> Problem statement:
Repeat exactly the lines from the start of the records below through the line that contains "(** A string", including both.

### Records provided

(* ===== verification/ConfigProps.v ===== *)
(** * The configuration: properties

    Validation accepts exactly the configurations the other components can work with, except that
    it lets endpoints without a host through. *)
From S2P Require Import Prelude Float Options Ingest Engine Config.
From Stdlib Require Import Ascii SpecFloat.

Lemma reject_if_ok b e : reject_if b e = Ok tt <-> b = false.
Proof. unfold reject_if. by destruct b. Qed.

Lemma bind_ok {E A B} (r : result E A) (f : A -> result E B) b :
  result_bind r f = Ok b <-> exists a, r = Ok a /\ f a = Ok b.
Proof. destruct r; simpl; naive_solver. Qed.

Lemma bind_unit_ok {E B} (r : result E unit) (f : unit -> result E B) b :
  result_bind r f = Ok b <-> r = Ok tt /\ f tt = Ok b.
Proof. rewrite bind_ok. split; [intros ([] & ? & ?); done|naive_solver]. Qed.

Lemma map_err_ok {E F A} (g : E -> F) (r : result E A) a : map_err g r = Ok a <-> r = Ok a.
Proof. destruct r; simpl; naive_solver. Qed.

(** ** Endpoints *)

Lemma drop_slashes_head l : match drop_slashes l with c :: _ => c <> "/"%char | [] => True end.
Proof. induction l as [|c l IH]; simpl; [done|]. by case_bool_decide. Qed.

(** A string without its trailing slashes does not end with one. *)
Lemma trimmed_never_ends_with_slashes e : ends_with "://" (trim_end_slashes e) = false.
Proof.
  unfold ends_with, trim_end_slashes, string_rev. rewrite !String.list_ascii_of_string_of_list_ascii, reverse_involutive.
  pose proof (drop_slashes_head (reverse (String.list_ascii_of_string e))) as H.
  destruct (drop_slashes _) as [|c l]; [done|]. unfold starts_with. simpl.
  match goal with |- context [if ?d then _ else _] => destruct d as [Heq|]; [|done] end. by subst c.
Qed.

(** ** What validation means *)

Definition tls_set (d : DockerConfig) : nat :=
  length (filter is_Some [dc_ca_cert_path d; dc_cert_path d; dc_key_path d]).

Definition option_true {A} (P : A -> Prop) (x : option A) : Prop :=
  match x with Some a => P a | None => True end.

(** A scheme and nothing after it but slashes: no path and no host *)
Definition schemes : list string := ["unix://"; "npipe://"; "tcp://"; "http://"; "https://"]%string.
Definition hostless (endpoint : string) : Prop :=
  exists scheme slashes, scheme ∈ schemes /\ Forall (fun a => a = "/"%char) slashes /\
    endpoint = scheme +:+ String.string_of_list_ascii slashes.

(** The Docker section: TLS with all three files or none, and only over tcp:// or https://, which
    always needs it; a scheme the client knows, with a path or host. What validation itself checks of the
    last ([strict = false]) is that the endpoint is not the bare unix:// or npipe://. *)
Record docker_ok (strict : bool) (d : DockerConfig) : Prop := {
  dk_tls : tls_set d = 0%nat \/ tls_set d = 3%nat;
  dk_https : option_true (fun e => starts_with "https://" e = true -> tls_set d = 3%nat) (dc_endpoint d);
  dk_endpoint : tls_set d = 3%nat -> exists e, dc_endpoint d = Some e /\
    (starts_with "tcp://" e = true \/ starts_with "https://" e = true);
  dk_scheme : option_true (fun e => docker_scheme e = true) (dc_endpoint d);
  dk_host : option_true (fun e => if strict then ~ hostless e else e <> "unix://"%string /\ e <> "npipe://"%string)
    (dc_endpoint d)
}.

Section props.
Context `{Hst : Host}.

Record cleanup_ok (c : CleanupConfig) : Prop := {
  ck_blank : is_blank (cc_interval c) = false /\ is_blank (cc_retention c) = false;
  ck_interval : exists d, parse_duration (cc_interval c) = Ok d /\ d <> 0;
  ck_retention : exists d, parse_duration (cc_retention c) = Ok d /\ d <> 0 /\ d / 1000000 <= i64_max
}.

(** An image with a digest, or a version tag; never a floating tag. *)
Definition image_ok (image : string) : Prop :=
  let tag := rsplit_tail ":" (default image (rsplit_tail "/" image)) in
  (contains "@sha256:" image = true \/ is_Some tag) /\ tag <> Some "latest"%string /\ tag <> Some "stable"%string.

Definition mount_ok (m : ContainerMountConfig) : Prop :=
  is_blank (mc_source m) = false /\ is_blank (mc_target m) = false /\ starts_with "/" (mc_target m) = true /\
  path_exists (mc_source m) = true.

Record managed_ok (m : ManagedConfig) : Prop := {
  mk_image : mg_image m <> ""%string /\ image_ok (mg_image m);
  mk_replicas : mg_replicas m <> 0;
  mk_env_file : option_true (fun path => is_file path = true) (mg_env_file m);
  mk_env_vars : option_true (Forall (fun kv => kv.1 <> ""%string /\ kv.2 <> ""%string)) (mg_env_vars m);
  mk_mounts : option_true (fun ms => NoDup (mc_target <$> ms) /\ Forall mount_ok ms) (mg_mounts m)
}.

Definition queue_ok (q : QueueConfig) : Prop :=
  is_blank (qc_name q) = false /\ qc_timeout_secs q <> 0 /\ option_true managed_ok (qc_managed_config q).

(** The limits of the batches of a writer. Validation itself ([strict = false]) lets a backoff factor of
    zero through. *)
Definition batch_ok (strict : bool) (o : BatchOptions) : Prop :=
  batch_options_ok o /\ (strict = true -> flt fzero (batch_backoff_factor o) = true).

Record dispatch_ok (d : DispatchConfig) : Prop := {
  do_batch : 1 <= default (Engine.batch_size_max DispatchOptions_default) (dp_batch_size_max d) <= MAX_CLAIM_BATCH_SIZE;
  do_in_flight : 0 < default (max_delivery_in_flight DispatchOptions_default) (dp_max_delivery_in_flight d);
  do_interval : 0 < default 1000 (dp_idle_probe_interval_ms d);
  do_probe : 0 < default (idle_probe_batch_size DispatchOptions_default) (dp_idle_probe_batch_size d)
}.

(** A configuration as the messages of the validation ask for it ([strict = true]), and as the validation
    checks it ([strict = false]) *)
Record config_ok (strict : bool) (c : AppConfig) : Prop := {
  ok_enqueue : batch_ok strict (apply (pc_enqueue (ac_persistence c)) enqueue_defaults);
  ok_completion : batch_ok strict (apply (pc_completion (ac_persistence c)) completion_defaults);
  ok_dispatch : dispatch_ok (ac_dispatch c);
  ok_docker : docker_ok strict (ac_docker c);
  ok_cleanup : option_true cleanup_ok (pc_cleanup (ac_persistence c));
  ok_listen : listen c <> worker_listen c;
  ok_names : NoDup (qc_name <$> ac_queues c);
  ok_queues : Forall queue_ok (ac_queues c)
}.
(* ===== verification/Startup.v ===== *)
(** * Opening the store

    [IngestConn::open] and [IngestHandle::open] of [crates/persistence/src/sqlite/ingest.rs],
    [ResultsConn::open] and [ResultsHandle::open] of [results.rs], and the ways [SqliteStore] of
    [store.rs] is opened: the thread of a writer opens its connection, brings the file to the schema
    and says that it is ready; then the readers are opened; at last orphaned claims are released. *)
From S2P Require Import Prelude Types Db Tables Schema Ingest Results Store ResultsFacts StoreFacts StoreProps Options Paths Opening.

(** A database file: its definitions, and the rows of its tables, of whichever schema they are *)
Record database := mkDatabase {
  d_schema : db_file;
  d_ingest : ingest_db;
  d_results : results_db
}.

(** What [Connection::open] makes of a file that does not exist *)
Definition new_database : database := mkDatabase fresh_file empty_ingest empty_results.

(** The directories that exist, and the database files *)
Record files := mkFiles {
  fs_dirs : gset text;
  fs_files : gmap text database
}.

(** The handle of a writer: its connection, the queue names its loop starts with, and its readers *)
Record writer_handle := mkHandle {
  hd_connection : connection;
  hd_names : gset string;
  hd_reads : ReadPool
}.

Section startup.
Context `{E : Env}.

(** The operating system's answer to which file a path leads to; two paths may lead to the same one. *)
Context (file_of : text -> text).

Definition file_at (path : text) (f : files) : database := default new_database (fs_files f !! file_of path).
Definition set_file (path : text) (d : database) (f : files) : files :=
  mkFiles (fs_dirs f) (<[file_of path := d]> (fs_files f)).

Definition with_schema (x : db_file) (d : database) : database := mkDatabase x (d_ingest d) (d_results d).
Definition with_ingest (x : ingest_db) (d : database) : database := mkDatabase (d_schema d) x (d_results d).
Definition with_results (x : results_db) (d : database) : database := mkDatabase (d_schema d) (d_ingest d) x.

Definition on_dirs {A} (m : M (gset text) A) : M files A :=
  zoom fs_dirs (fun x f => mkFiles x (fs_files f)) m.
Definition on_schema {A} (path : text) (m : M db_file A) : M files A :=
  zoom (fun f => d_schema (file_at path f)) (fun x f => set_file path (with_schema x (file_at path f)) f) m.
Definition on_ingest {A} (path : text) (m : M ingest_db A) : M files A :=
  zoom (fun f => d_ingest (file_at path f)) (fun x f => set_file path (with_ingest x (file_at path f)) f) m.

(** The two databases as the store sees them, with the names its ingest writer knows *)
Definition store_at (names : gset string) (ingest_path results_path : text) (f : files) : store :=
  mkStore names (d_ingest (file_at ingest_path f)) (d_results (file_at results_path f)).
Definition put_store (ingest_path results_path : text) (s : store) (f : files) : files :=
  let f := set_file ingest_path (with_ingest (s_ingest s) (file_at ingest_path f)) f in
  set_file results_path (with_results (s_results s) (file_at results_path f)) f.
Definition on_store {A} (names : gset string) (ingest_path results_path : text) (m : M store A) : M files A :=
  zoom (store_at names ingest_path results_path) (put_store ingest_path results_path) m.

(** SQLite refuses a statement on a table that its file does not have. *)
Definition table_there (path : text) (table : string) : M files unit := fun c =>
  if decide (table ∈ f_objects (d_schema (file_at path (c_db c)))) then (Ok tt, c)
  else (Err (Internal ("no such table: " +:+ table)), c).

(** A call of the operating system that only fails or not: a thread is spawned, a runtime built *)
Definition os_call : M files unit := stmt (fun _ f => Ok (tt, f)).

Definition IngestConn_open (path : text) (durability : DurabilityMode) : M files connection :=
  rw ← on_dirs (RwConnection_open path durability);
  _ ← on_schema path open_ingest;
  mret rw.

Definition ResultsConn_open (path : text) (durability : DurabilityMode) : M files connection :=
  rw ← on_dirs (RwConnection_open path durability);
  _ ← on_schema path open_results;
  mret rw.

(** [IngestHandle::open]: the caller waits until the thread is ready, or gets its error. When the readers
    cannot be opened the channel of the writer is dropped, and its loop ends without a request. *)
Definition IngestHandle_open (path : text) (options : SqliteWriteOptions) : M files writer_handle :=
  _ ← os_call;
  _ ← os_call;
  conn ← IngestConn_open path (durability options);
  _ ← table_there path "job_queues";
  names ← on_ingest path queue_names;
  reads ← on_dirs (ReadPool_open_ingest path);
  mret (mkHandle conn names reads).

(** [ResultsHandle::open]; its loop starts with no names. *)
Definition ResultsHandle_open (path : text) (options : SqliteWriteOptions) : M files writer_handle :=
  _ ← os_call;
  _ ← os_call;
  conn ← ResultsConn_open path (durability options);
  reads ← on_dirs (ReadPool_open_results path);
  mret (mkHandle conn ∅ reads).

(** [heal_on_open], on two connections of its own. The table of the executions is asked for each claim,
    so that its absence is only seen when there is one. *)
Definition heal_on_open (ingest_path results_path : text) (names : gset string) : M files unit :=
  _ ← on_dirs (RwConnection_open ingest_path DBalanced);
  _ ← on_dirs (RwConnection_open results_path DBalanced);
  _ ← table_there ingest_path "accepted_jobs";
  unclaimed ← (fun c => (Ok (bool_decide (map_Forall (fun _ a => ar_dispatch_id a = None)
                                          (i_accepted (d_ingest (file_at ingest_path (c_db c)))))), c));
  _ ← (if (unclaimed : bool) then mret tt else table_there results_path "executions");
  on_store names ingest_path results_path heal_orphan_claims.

######

> Exercise response:
(* ===== verification/ConfigProps.v ===== *)
(** * The configuration: properties

    Validation accepts exactly the configurations the other components can work with, except that
    it lets endpoints without a host through. *)
From S2P Require Import Prelude Float Options Ingest Engine Config.
From Stdlib Require Import Ascii SpecFloat.

Lemma reject_if_ok b e : reject_if b e = Ok tt <-> b = false.
Proof. unfold reject_if. by destruct b. Qed.

Lemma bind_ok {E A B} (r : result E A) (f : A -> result E B) b :
  result_bind r f = Ok b <-> exists a, r = Ok a /\ f a = Ok b.
Proof. destruct r; simpl; naive_solver. Qed.

Lemma bind_unit_ok {E B} (r : result E unit) (f : unit -> result E B) b :
  result_bind r f = Ok b <-> r = Ok tt /\ f tt = Ok b.
Proof. rewrite bind_ok. split; [intros ([] & ? & ?); done|naive_solver]. Qed.

Lemma map_err_ok {E F A} (g : E -> F) (r : result E A) a : map_err g r = Ok a <-> r = Ok a.
Proof. destruct r; simpl; naive_solver. Qed.

(** ** Endpoints *)

Lemma drop_slashes_head l : match drop_slashes l with c :: _ => c <> "/"%char | [] => True end.
Proof. induction l as [|c l IH]; simpl; [done|]. by case_bool_decide. Qed.

(** A string without its trailing slashes does not end with one. *)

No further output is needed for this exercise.